::: INPUT DATA :::

(** X7.  Jobs with distinct non-empty ids are admitted into an empty
    queue and the chain of ticks runs with [concurrency = 1] for any
    number [fuel] of ticks.  Then the worker was called on the first
    [fuel] jobs, in the order of admission; the others wait, in order, and
    can still be looked up as they were admitted; [active] is empty;
    [succeeded] and [failed] hold exactly the ids of the processed jobs
    whose outcome is retained; a processed job can be looked up, with its
    payload, exactly when its outcome is retained. *)
Theorem partial_run q (jobs : list (string * T))
    (worker : T → Queue.outcome) fuel :
  NoDup jobs.*1 →
  Forall (λ x, truthy x = true) jobs.*1 →
  let n := Queue.queueName (Queue.config q) in
  let processed := take fuel jobs in
  let run := Queue.ticks fuel (Queue.process q 1) worker
               (add_all q jobs Redis.empty) in
  calls run.2 = processed
  ∧ View.waiting n run.1.2 = rev (drop fuel jobs).*1
  ∧ View.active n run.1.2 = []
  ∧ View.succeeded n run.1.2 = retained q worker false processed
  ∧ View.failed n run.1.2 = retained q worker true processed
  ∧ (∀ x d, (x, d) ∈ drop fuel jobs →
       Job.fromId (Queue.owner q) x run.1.2
       = Some (Job.constructor (Queue.owner q) d x))
  ∧ (∀ x d, (x, d) ∈ processed →
       Job.data <$> Job.fromId (Queue.owner q) x run.1.2
       = if keeps q (raised (worker d)) then Some d else None).
Proof.
  intros Hnd Ht n processed run.
  destruct (add_all_views q jobs Redis.empty Hnd) as (Hw & Ha & Hj); [done|].
  rewrite app_nil_r in Hw.
  destruct (add_all_sets q jobs Redis.empty) as [Hs Hf].
  destruct (ticks_outcome worker jobs (Queue.process q 1)
              (add_all q jobs Redis.empty) fuel)
    as (H1 & H2 & H3 & H4 & H5 & H6 & H7); try done.
  cbn [Queue.process Queue.config] in H2, H3, H4, H5, H6, H7.
  fold n run processed in H1, H2, H3, H4, H5, H6, H7.
  fold n in Hs, Hf, Hj. rewrite Hs in H4. rewrite Hf in H5.
  change (View.succeeded n Redis.empty) with (∅ : gset string) in H4.
  change (View.failed n Redis.empty) with (∅ : gset string) in H5.
  rewrite union_empty_r_L in H4, H5.
  rewrite (retained_config (Queue.process q 1) q) in H4, H5 by done.
  repeat (split; [done|]). split.
  - intros x d Hx. rewrite fromId_lookup. cbn [Job.queueName Queue.owner].
    fold n. rewrite H6.
    + rewrite (Hj x d); [done|].
      by apply (elem_of_sublist _ _ _ Hx), sublist_drop.
    + intros Hin. apply list_elem_of_fmap in Hin as ([x' d'] & -> & Hin).
      rewrite <- (take_drop fuel jobs), fmap_app in Hnd.
      apply NoDup_app in Hnd as (_ & Hdis & _).
      apply (Hdis x').
      * apply list_elem_of_fmap. by exists (x', d').
      * apply list_elem_of_fmap. by exists (x', d).
  - intros x d Hx. rewrite fromId_lookup. cbn [Job.queueName Queue.owner].
    fold n. rewrite (H7 x d Hx).
    rewrite (keeps_config (Queue.process q 1) q) by done.
    by destruct (keeps q _).
Qed.
End Outcome2.
(** * A shallow embedding of rulp's text parser ([src/parser/impl_parser.rs])

    The parser splits a document on [';'], trims every piece, classifies it by
    substring tests and extracts its parts with five [regex] patterns.  The
    regexes are modelled by a small backtracking matcher with the
    leftmost-first semantics of Rust's [regex::Regex::captures]; each pattern
    of [Parser::new] is written out as a term of that matcher.

    Modelling choices:
    - text is a [list ascii]: the inputs are ASCII, where Rust's Unicode
      classes [\s], [\d], [\w] and [str::trim] coincide with the ASCII sets
      used below;
    - an [f64] is modelled by the exact rational value of the decimal literal
      it is parsed from ([Q], kept in lowest terms with [Qred]); the only
      float operation of the parser is the product by [1.] or [-1.], which is
      exact;
    - every [panic!], [unwrap] and [expect] becomes an error of the result
      type, with the error kinds of the specification: a statement of unknown
      shape is [MalformedStatement], the missing objective
      [MissingObjective], a regex without a match (or a missing capture)
      [UnmatchedPattern], and a number that does not parse
      [InvalidNumericLiteral]. *)

From Stdlib Require Import List Ascii String Bool Arith Lia ZArith QArith.
Import ListNotations.
Open Scope nat_scope.
Open Scope list_scope.

Definition text := list ascii.
Definition txt (s : string) : text := list_ascii_of_string s.

(** ** Character classes on ASCII *)

(** Rust's [\s] and [char::is_whitespace]: space, tab, LF, VT, FF, CR. *)
Definition is_space (c : ascii) : bool :=
  let n := nat_of_ascii c in (n =? 32) || ((9 <=? n) && (n <=? 13)).

(** Rust's [\d]. *)
Definition is_digit (c : ascii) : bool :=
  let n := nat_of_ascii c in (48 <=? n) && (n <=? 57).

(** Rust's [\w]: letters, digits and underscore. *)
Definition is_word (c : ascii) : bool :=
  let n := nat_of_ascii c in
  is_digit c || ((65 <=? n) && (n <=? 90)) || ((97 <=? n) && (n <=? 122))
  || (n =? 95).
Lemma float_at_Ok parts i f :
  float_at parts i = Ok f <->
  exists s, parts !! i = Some s /\ py_float s = Some f.
Proof.
  unfold Loader.float_at, getitem, Loader.to_float.
  destruct (parts !! i) as [s|]; cbn.
  - destruct (py_float s) as [g|] eqn:E; split.
    + intros [= <-]. eauto.
    + intros (s' & [= <-] & Hs). congruence.
    + discriminate.
    + intros (s' & [= <-] & Hs). congruence.
  - split; [discriminate | intros (s & Hs & _); discriminate].
Qed.

Lemma float_at_Raise parts i e :
  float_at parts i = Raise e <->
  (parts !! i = None /\ e = IndexError)
  \/ (exists s, parts !! i = Some s /\ py_float s = None /\ e = ValueError).
Proof.
  unfold Loader.float_at, getitem, Loader.to_float.
  destruct (parts !! i) as [s|]; cbn.
  - destruct (py_float s) as [g|] eqn:E; split.
    + discriminate.
    + intros [[? _] | (s' & [= <-] & Hs & _)]; congruence.
    + intros [= <-]. right. eauto.
    + intros [[? _] | (s' & _ & _ & ->)]; congruence.
  - split.
    + intros [= <-]. by left.
    + intros [[_ ->] | (s & ? & _)]; congruence.
Qed.

Lemma is_ok_true {A} (m : result A) : is_ok m = true <-> exists a, m = Ok a.
Proof.
  destruct m as [x|x]; cbn; split; eauto; try discriminate.
  intros [y Hy]. discriminate.
Qed.

Lemma is_ok_false {A} (m : result A) : is_ok m = false <-> raises m.
Proof.
  unfold raises. destruct m as [x|x]; cbn; split; eauto; try discriminate.
  intros [y Hy]. discriminate.
Qed.

(** The guard alone decides whether a line is skipped. *)
Lemma load_line_None line :
  load_line line = Ok None <-> length (split line) <= 9.
Proof.
  rewrite load_line_unfold. cbv zeta.
  destruct (Nat.ltb 9 (length (split line))) eqn:G.
  - apply Nat.ltb_lt in G. split; [|lia].
    intros H. exfalso. revert H.
    destruct (getitem (split line) 0 ≫= parse_parameters); [|discriminate].
    rewrite bind_Ok.
    repeat match goal with
    | |- (?m ≫= _) = _ -> _ => destruct m; [rewrite bind_Ok | discriminate]
    end.
    discriminate.
  - apply Nat.ltb_ge in G. split; [lia | reflexivity].
Qed.
Lemma np_var_replicate (x : R) (n : nat) : np_var (replicate n x) = 0.
Proof.
  unfold np_var. destruct n as [| n].
  - simpl. unfold np_mean. simpl. unfold Rdiv. apply Rmult_0_l.
  - rewrite np_mean_replicate by lia.
    replace (map _ (replicate (S n) x)) with (replicate (S n) 0).
    + apply np_mean_replicate. lia.
    + generalize (S n). intros k. induction k as [| k IH]; [reflexivity |].
      simpl. f_equal; [lra | exact IH].
Qed.

Lemma np_std_replicate (x : R) (n : nat) : np_std (replicate n x) = 0.
Proof. unfold np_std. rewrite np_var_replicate. apply sqrt_0. Qed.


(** ** Slices *)

Lemma tail_slice_length {A : Type} (n : nat) (l : list A) :
  length (tail_slice n l) = Nat.min n (length l).
Proof. unfold tail_slice. rewrite length_drop. lia. Qed.

Lemma tail_slice_all {A : Type} (n : nat) (l : list A) :
  (length l <= n)%nat -> tail_slice n l = l.
Proof.
  intros H. unfold tail_slice. replace (length l - n)%nat with 0%nat by lia.
  reflexivity.
Qed.

Lemma tail_slice_app {A : Type} (n : nat) (l1 l2 : list A) :
  length l2 = n -> tail_slice n (l1 ++ l2) = l2.
Proof.
  intros H. unfold tail_slice. rewrite length_app.
  replace (length l1 + length l2 - n)%nat with (length l1) by lia.
  apply drop_app_length.
Qed.

(** Keeping the last [n] of the last [n] elements followed by new ones is
    keeping the last [n] of everything. *)
Lemma tail_slice_absorb {A : Type} (n : nat) (l1 l2 : list A) :
  tail_slice n (tail_slice n l1 ++ l2) = tail_slice n (l1 ++ l2).
Proof.
  unfold tail_slice. rewrite !length_app, length_drop.
  destruct (decide (length l1 <= n)%nat) as [Hle | Hgt].
  - replace (length l1 - n)%nat with 0%nat by lia. simpl.
    now rewrite Nat.sub_0_r.
  - rewrite !drop_app, drop_drop, length_drop.
    f_equal; f_equal; lia.
Qed.

(** ** The statistical scorer *)

Lemma Rabs_div_pos (a b : R) : 0 < b -> Rabs (a / b) = Rabs a / b.
Proof.
  intros Hb. unfold Rdiv. rewrite Rabs_mult, Rabs_inv.
  rewrite (Rabs_pos_eq b) by lra. reflexivity.
Qed.

Lemma std_eps_pos (l : list R) : 0 < np_std l + 1e-8.
Proof. pose proof (np_std_nonneg l). lra. Qed.

Lemma z_score_nonneg (x m : R) (l : list R) :
  0 <= Rabs (x - m) / (np_std l + 1e-8).
Proof.
  apply Rmult_le_pos; [apply Rabs_pos |].
  left. apply Rinv_0_lt_compat, std_eps_pos.
Qed.

Lemma transformer_scores_eq (data : list R) :
  _transformer_anomaly_detection data
  = map (fun x => tanh (Rabs (x - np_mean data) / (np_std data + 1e-8) / 3)) data.
Proof.
  unfold _transformer_anomaly_detection. rewrite map_map.
  apply map_ext. intros x.
  rewrite Rabs_div_pos by apply std_eps_pos. f_equal. lra.
Qed.


Lemma transformer_length (data : list R) :
  length (_transformer_anomaly_detection data) = length data.
Proof. unfold _transformer_anomaly_detection. now rewrite !length_map. Qed.

(** A constant series is scored zero everywhere. *)
Lemma transformer_constant (x : R) (n : nat) :
  _transformer_anomaly_detection (replicate n x) = replicate n 0.
Proof.
  rewrite transformer_scores_eq. destruct n as [| n]; [reflexivity |].
  rewrite np_mean_replicate, np_std_replicate by lia.
  generalize (S n). intros k. induction k as [| k IH]; [reflexivity |].
  simpl. f_equal; [| exact IH].
  replace (Rabs (x - x) / (0 + 1e-8) / 3) with 0; [apply tanh_0 |].
  replace (x - x) with 0 by lra. rewrite Rabs_R0. lra.
Qed.


(** ** Ensemble combination *)

Lemma lookup_map {A B : Type} (f : A -> B) (l : list A) (i : nat) :
  map f l !! i = f <$> (l !! i).
Proof. exact (list_lookup_fmap f l i). Qed.

Lemma scores_at_cons (v : EnsembleVote) (rest : list EnsembleVote)
    (i : nat) (s : R) (tl : list R) :
  scores v !! i = Some s -> scores_at rest i = Ok tl ->
  scores_at (v :: rest) i = Ok (s :: tl).
Proof. intros Hs Htl. simpl. rewrite Hs, Htl. reflexivity. Qed.

Lemma scores_at_length (results : list EnsembleVote) (i : nat) (ss : list R) :
  scores_at results i = Ok ss -> length ss = length results.
Proof.
  revert ss. induction results as [| v rest IH]; intros ss; simpl.
  - now intros [= <-].
  - destruct (scores v !! i) as [s |]; [| discriminate].
    destruct (scores_at rest i) as [tl |]; [| discriminate].
    intros [= <-]. simpl. f_equal. now apply IH.
Qed.


(** Whatever the number of votes, the combined score is their plain mean. *)
Lemma combined_is_mean (results : list EnsembleVote) (i : nat) (ss : list R) :
  scores_at results i = Ok ss -> results <> [] ->
  combined_anomaly_score results i
  = Ok (Finite (np_sum ss / INR (length results))).
Proof.
  intros Hss Hne. unfold combined_anomaly_score. rewrite Hss. simpl.
  rewrite <- (scores_at_length _ _ _ Hss).
  destruct ss as [| s ss]; [| reflexivity].
  apply scores_at_length in Hss. destruct results; [congruence | discriminate].
Qed.

Lemma run_ensemble_all_ok (E : Collaborators) (metric_name : string)
    (data : list R) (ts : list datetime) (iso ae vae : list R) :
  isolation_forest_decision_function E data = Ok iso ->
  autoencoder_decision_function E data = Ok ae ->
  vae_decision_function E data = Ok vae ->
  _run_ensemble_detection E metric_name data ts
  = ([ mkVote "isolation_forest" (map Ropp iso) 0.3;
       mkVote "autoencoder" ae 0.3;
       mkVote "v ae" vae 0.2;
       mkVote "transformer" (_transformer_anomaly_detection data) 0.2 ], []).
Proof.
  intros Hiso Hae Hvae. unfold _run_ensemble_detection.
  rewrite Hiso, Hae, Hvae. reflexivity.
Qed.



(** ** Classification of one point *)

Lemma warning_level_eq (metric_name : string) :
  warning_level metric_name
  = warning (default (mkThreshold 0.7 0.9) (thresholds !! metric_name)).
Proof. unfold warning_level. now destruct (thresholds !! metric_name). Qed.

Lemma warning_level_unknown (metric_name : string) :
  thresholds !! metric_name = None -> warning_level metric_name = 0.7.
Proof. unfold warning_level. now intros ->. Qed.

(** The three tiers of [_determine_severity], read off the thresholds of the
    metric (0.7 and 0.9 when the metric is unknown). *)
Lemma determine_severity_tiers (metric_name : string) (s : R) :
  let t := default (mkThreshold 0.7 0.9) (thresholds !! metric_name) in
  (_determine_severity metric_name s = Critical <-> critical t <= s)
  /\ (_determine_severity metric_name s = Warning
      <-> s < critical t /\ warning t <= s)
  /\ (_determine_severity metric_name s = Info
      <-> s < critical t /\ s < warning t).
Proof.
  intros t. unfold _determine_severity. fold t.
  repeat case_bool_decide; repeat split; intros; try discriminate;
    try reflexivity; lra.
Qed.

(** The severity of a score above the warning level is never [Info]. *)
Lemma severity_above_warning (metric_name : string) (s : R) :
  warning_level metric_name <= s -> _determine_severity metric_name s <> Info.
Proof.
  rewrite warning_level_eq. unfold _determine_severity. intros Hs.
  repeat case_bool_decide; congruence.
Qed.

Lemma detect_point_nan (E : Collaborators) (metric_name : string)
    (results : list EnsembleVote) (i : nat) (value : R) (t : datetime) :
  combined_anomaly_score results i = Ok NaN ->
  detect_point E metric_name results i value t = Ok None.
Proof. intros H. unfold detect_point. rewrite H. reflexivity. Qed.

(** A point whose combined score does not exceed the warning level is not
    flagged; this includes a score equal to the level. *)
Lemma detect_point_not_above (E : Collaborators) (metric_name : string)
    (results : list EnsembleVote) (i : nat) (value : R) (t : datetime) (s : R) :
  combined_anomaly_score results i = Ok (Finite s) ->
  s <= warning_level metric_name ->
  detect_point E metric_name results i value t = Ok None.
Proof.
  intros H Hs. unfold detect_point. rewrite H. cbn.
  rewrite bool_decide_eq_false_2 by lra. reflexivity.
Qed.

Lemma detect_point_above (E : Collaborators) (metric_name : string)
    (results : list EnsembleVote) (i : nat) (value : R) (t : datetime)
    (s c : R) :
  combined_anomaly_score results i = Ok (Finite s) ->
  warning_level metric_name < s ->
  _calculate_confidence results i = Ok c ->
  detect_point E metric_name results i value t
  = Ok (Some (mkAnomalyResult t metric_name value true s c
                (_determine_severity metric_name s)
                (_generate_description E metric_name value s)
                (_generate_recommendations metric_name value
                   (_determine_severity metric_name s)))).
Proof.
  intros H Hs Hc. unfold detect_point. rewrite H. cbn.
  rewrite bool_decide_eq_true_2 by lra. rewrite Hc. reflexivity.
Qed.

(** Inversion: what is known of a flagged point. *)
Lemma detect_point_flagged (E : Collaborators) (metric_name : string)
    (results : list EnsembleVote) (i : nat) (value : R) (t : datetime)
    (a : AnomalyResult) :
  detect_point E metric_name results i value t = Ok (Some a) ->
  combined_anomaly_score results i = Ok (Finite (anomaly_score a))
  /\ warning_level metric_name < anomaly_score a
  /\ is_anomaly a = true
  /\ severity a = _determine_severity metric_name (anomaly_score a)
  /\ _calculate_confidence results i = Ok (confidence a).
Proof.
  unfold detect_point.
  destruct (combined_anomaly_score results i) as [[s |] |]; cbn;
    try discriminate.
  case_bool_decide as Hs; [| discriminate].
  destruct (_calculate_confidence results i) as [c |]; cbn; [| discriminate].
  intros [= <-]. cbn. repeat split; try reflexivity. exact Hs.
Qed.

(** When no point of the series is flagged, the loop returns no anomaly. *)
Lemma detect_loop_none (E : Collaborators) (metric_name : string)
    (results : list EnsembleVote) (points : list (R * datetime)) (i : nat) :
  (forall j value t, (i <= j < i + length points)%nat ->
     detect_point E metric_name results j value t = Ok None) ->
  detect_loop E metric_name results i points = Ok [].
Proof.
  revert i. induction points as [| [value t] rest IH]; intros i H; simpl.
  - reflexivity.
  - rewrite H by (simpl; lia). cbn.
    rewrite IH; [reflexivity |]. intros j v' t' Hj. apply H. simpl. lia.
Qed.

(** Every anomaly the loop returns comes from a flagged point. *)
Lemma detect_loop_flagged (E : Collaborators) (metric_name : string)
    (results : list EnsembleVote) (points : list (R * datetime)) (i : nat)
    (anomalies : list AnomalyResult) :
  detect_loop E metric_name results i points = Ok anomalies ->
  Forall (fun a => exists j value t,
            detect_point E metric_name results j value t = Ok (Some a))
    anomalies.
Proof.
  revert i anomalies. induction points as [| [value t] rest IH];
    intros i anomalies; simpl.
  - intros [= <-]. constructor.
  - destruct (detect_point E metric_name results i value t) as [r |] eqn:Hr;
      cbn; [| discriminate].
    destruct (detect_loop E metric_name results (S i) rest) as [tl |] eqn:Htl;
      cbn; [| discriminate].
    intros [= <-]. apply Forall_app. split; [| now apply (IH (S i))].
    destruct r as [a |]; simpl; [| constructor].
    constructor; [| constructor]. now exists i, value, t.
Qed.

(** Every result returned by [detect_anomalies] is flagged, carries a score
    strictly above the warning level, and has severity warning or critical. *)
Lemma detect_anomalies_emitted (E : Collaborators) (metric_name : string)
    (metric_data : MetricData) :
  Forall (fun a => is_anomaly a = true
                   /\ warning_level metric_name < anomaly_score a
                   /\ severity a = _determine_severity metric_name (anomaly_score a)
                   /\ severity a <> Info)
    (detect_anomalies E metric_name metric_data).1.
Proof.
  unfold detect_anomalies. case_bool_decide; [constructor |].
  destruct (preprocess_time_series E (values metric_data)) as [data |];
    [| constructor].
  destruct (_run_ensemble_detection E metric_name data (timestamps metric_data))
    as [results log].
  destruct (detect_loop E metric_name results 0
              (zip (values metric_data) (timestamps metric_data)))
    as [anomalies |] eqn:Hloop; [| constructor].
  cbn [fst]. apply detect_loop_flagged in Hloop.
  eapply Forall_impl; [exact Hloop |].
  intros a (j & value & t & Ha). apply detect_point_flagged in Ha.
  destruct Ha as (_ & Hs & Hflag & Hsev & _).
  repeat split; try assumption.
  rewrite Hsev. apply severity_above_warning. lra.
Qed.

(** ** Worked example: constant scorers on a flat series *)

Lemma scores_at_replicate (results : list EnsembleVote) (cs : list R)
    (n j : nat) :
  Forall2 (fun v c => scores v = replicate n c) results cs -> (j < n)%nat ->
  scores_at results j = Ok cs.
Proof.
  intros H Hj. induction H as [| v c results cs Hv _ IH]; [reflexivity |].
  apply scores_at_cons; [| exact IH].
  rewrite Hv. now apply lookup_replicate_2.
Qed.

Lemma threshold_memory : warning_level "memory" = 0.75.
Proof. reflexivity. Qed.

Lemma threshold_cpu : warning_level "cpu" = 0.7.
Proof. reflexivity. Qed.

:::

» EXERCISE OBJECTIVE
Above this task is a listing. Restate, word for word and with nothing added, the lines from the one with "intros Hiso Hae" through the one with "Proof. intros H.".

» SOLUTION TO THIS TASK
  intros Hiso Hae Hvae. unfold _run_ensemble_detection.
  rewrite Hiso, Hae, Hvae. reflexivity.
Qed.



(** ** Classification of one point *)

Lemma warning_level_eq (metric_name : string) :
  warning_level metric_name
  = warning (default (mkThreshold 0.7 0.9) (thresholds !! metric_name)).
Proof. unfold warning_level. now destruct (thresholds !! metric_name). Qed.

Lemma warning_level_unknown (metric_name : string) :
  thresholds !! metric_name = None -> warning_level metric_name = 0.7.
Proof. unfold warning_level. now intros ->. Qed.

(** The three tiers of [_determine_severity], read off the thresholds of the
    metric (0.7 and 0.9 when the metric is unknown). *)
Lemma determine_severity_tiers (metric_name : string) (s : R) :
  let t := default (mkThreshold 0.7 0.9) (thresholds !! metric_name) in
  (_determine_severity metric_name s = Critical <-> critical t <= s)
  /\ (_determine_severity metric_name s = Warning
      <-> s < critical t /\ warning t <= s)
  /\ (_determine_severity metric_name s = Info
      <-> s < critical t /\ s < warning t).
Proof.
  intros t. unfold _determine_severity. fold t.
  repeat case_bool_decide; repeat split; intros; try discriminate;
    try reflexivity; lra.
Qed.

(** The severity of a score above the warning level is never [Info]. *)
Lemma severity_above_warning (metric_name : string) (s : R) :
  warning_level metric_name <= s -> _determine_severity metric_name s <> Info.
Proof.
  rewrite warning_level_eq. unfold _determine_severity. intros Hs.
  repeat case_bool_decide; congruence.
Qed.

Lemma detect_point_nan (E : Collaborators) (metric_name : string)
    (results : list EnsembleVote) (i : nat) (value : R) (t : datetime) :
  combined_anomaly_score results i = Ok NaN ->
  detect_point E metric_name results i value t = Ok None.
Proof. intros H. unfold detect_point. rewrite H. reflexivity. Qed.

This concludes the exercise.